EXTRACTED DATA Start Marker

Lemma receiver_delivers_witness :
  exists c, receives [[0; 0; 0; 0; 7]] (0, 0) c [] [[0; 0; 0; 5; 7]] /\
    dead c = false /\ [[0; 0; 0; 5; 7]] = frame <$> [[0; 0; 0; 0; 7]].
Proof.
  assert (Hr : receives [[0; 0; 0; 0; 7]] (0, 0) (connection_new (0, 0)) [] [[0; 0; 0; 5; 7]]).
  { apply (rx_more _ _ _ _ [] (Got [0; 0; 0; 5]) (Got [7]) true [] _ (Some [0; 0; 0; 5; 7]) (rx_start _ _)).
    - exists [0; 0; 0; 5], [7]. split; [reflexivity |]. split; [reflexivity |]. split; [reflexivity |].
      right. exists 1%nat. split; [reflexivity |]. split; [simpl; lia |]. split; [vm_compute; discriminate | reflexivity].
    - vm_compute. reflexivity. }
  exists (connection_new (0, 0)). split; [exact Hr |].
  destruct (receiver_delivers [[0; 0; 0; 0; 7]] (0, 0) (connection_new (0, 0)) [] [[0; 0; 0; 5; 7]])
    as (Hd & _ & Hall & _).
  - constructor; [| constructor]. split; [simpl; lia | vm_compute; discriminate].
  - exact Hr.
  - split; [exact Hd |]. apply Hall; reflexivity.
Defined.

EXTRACTED DATA End Marker

Copy the entries word for word. Leave nothing out.

■ ANSWER BOX:
Lemma receiver_delivers_witness :
  exists c, receives [[0; 0; 0; 0; 7]] (0, 0) c [] [[0; 0; 0; 5; 7]] /\
    dead c = false /\ [[0; 0; 0; 5; 7]] = frame <$> [[0; 0; 0; 0; 7]].
Proof.
  assert (Hr : receives [[0; 0; 0; 0; 7]] (0, 0) (connection_new (0, 0)) [] [[0; 0; 0; 5; 7]]).
  { apply (rx_more _ _ _ _ [] (Got [0; 0; 0; 5]) (Got [7]) true [] _ (Some [0; 0; 0; 5; 7]) (rx_start _ _)).
    - exists [0; 0; 0; 5], [7]. split; [reflexivity |]. split; [reflexivity |]. split; [reflexivity |].
      right. exists 1%nat. split; [reflexivity |]. split; [simpl; lia |]. split; [vm_compute; discriminate | reflexivity].
    - vm_compute. reflexivity. }
  exists (connection_new (0, 0)). split; [exact Hr |].
  destruct (receiver_delivers [[0; 0; 0; 0; 7]] (0, 0) (connection_new (0, 0)) [] [[0; 0; 0; 5; 7]])
    as (Hd & _ & Hall & _).
  - constructor; [| constructor]. split; [simpl; lia | vm_compute; discriminate].
  - exact Hr.
  - split; [exact Hd |]. apply Hall; reflexivity.
Defined.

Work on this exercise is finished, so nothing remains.